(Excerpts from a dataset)

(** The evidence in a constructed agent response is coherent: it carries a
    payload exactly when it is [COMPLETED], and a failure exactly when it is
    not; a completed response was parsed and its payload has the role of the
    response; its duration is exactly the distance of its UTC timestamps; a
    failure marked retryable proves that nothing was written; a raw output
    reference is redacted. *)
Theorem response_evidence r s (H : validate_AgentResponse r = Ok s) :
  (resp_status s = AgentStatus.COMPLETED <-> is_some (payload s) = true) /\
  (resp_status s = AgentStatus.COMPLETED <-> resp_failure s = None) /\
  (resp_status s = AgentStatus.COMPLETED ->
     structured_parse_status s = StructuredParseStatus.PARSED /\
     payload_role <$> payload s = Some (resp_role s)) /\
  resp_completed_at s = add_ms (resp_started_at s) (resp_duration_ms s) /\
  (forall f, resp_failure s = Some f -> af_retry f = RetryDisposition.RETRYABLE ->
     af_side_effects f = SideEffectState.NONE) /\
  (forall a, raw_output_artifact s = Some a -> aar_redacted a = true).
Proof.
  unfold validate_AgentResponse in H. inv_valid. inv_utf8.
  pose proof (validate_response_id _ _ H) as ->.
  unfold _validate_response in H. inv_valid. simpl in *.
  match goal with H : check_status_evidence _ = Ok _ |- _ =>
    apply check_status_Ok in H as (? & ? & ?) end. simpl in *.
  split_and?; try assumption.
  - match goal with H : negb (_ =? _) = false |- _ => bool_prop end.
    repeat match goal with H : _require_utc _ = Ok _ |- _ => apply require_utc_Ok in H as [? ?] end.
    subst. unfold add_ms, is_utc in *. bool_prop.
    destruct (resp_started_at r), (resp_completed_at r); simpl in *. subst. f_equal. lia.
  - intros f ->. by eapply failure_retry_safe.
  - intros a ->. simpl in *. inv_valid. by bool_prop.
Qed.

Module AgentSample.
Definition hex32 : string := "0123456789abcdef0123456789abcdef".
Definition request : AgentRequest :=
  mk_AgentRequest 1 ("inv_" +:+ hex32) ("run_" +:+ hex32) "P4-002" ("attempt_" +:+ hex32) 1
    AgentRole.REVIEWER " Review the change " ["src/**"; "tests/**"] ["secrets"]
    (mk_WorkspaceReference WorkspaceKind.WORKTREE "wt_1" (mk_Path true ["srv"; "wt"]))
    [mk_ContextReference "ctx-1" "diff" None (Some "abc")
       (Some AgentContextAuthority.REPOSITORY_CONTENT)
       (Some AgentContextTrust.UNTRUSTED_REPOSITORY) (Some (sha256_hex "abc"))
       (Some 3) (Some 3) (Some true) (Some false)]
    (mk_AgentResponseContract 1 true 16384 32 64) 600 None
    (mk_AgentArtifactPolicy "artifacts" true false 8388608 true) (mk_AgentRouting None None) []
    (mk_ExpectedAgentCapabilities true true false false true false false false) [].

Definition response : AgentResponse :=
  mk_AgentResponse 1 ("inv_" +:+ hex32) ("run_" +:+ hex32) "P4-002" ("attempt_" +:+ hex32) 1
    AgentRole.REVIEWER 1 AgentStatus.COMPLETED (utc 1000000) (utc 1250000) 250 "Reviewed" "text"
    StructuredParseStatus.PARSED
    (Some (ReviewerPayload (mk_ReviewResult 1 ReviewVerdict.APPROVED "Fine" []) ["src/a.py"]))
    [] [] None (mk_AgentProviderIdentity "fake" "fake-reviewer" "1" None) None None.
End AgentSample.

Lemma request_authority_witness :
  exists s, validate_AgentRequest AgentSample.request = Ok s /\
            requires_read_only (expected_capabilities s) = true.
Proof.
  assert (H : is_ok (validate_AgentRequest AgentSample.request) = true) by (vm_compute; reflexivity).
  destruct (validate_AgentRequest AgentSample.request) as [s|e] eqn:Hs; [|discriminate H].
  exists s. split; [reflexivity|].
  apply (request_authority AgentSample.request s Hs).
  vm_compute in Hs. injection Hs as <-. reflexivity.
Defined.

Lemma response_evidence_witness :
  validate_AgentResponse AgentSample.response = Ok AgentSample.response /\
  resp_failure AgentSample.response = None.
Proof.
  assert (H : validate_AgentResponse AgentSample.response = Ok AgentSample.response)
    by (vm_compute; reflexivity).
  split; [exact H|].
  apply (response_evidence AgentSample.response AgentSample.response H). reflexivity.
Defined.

* * *

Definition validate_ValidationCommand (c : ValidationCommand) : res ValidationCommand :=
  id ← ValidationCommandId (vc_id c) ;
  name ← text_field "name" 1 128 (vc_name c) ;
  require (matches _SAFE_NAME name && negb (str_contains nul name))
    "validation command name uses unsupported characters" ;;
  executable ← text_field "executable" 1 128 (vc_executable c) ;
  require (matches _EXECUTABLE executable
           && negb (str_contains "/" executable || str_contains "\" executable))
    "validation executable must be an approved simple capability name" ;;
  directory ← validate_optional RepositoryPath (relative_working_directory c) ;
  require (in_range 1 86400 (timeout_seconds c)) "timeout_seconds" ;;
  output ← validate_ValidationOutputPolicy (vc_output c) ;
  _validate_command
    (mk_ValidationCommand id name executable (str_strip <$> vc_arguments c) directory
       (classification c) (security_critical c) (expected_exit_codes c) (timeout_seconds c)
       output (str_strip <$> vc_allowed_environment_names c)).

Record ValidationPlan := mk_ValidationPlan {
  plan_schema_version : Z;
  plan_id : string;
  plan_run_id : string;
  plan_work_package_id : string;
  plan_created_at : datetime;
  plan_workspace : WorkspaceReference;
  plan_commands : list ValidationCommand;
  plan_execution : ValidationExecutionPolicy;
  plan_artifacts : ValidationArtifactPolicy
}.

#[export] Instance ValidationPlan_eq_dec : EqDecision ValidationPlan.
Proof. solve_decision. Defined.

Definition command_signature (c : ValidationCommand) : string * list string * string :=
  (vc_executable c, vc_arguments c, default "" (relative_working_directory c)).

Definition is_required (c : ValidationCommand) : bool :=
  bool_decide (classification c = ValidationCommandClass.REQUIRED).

** What you will do **
Of the lines above, extract only those from the line with "response; its duration" to the line with "(forall a, raw_output_artifact", both included, exactly as written.

** Exercise solution **
    response; its duration is exactly the distance of its UTC timestamps; a
    failure marked retryable proves that nothing was written; a raw output
    reference is redacted. *)
Theorem response_evidence r s (H : validate_AgentResponse r = Ok s) :
  (resp_status s = AgentStatus.COMPLETED <-> is_some (payload s) = true) /\
  (resp_status s = AgentStatus.COMPLETED <-> resp_failure s = None) /\
  (resp_status s = AgentStatus.COMPLETED ->
     structured_parse_status s = StructuredParseStatus.PARSED /\
     payload_role <$> payload s = Some (resp_role s)) /\
  resp_completed_at s = add_ms (resp_started_at s) (resp_duration_ms s) /\
  (forall f, resp_failure s = Some f -> af_retry f = RetryDisposition.RETRYABLE ->
     af_side_effects f = SideEffectState.NONE) /\
  (forall a, raw_output_artifact s = Some a -> aar_redacted a = true).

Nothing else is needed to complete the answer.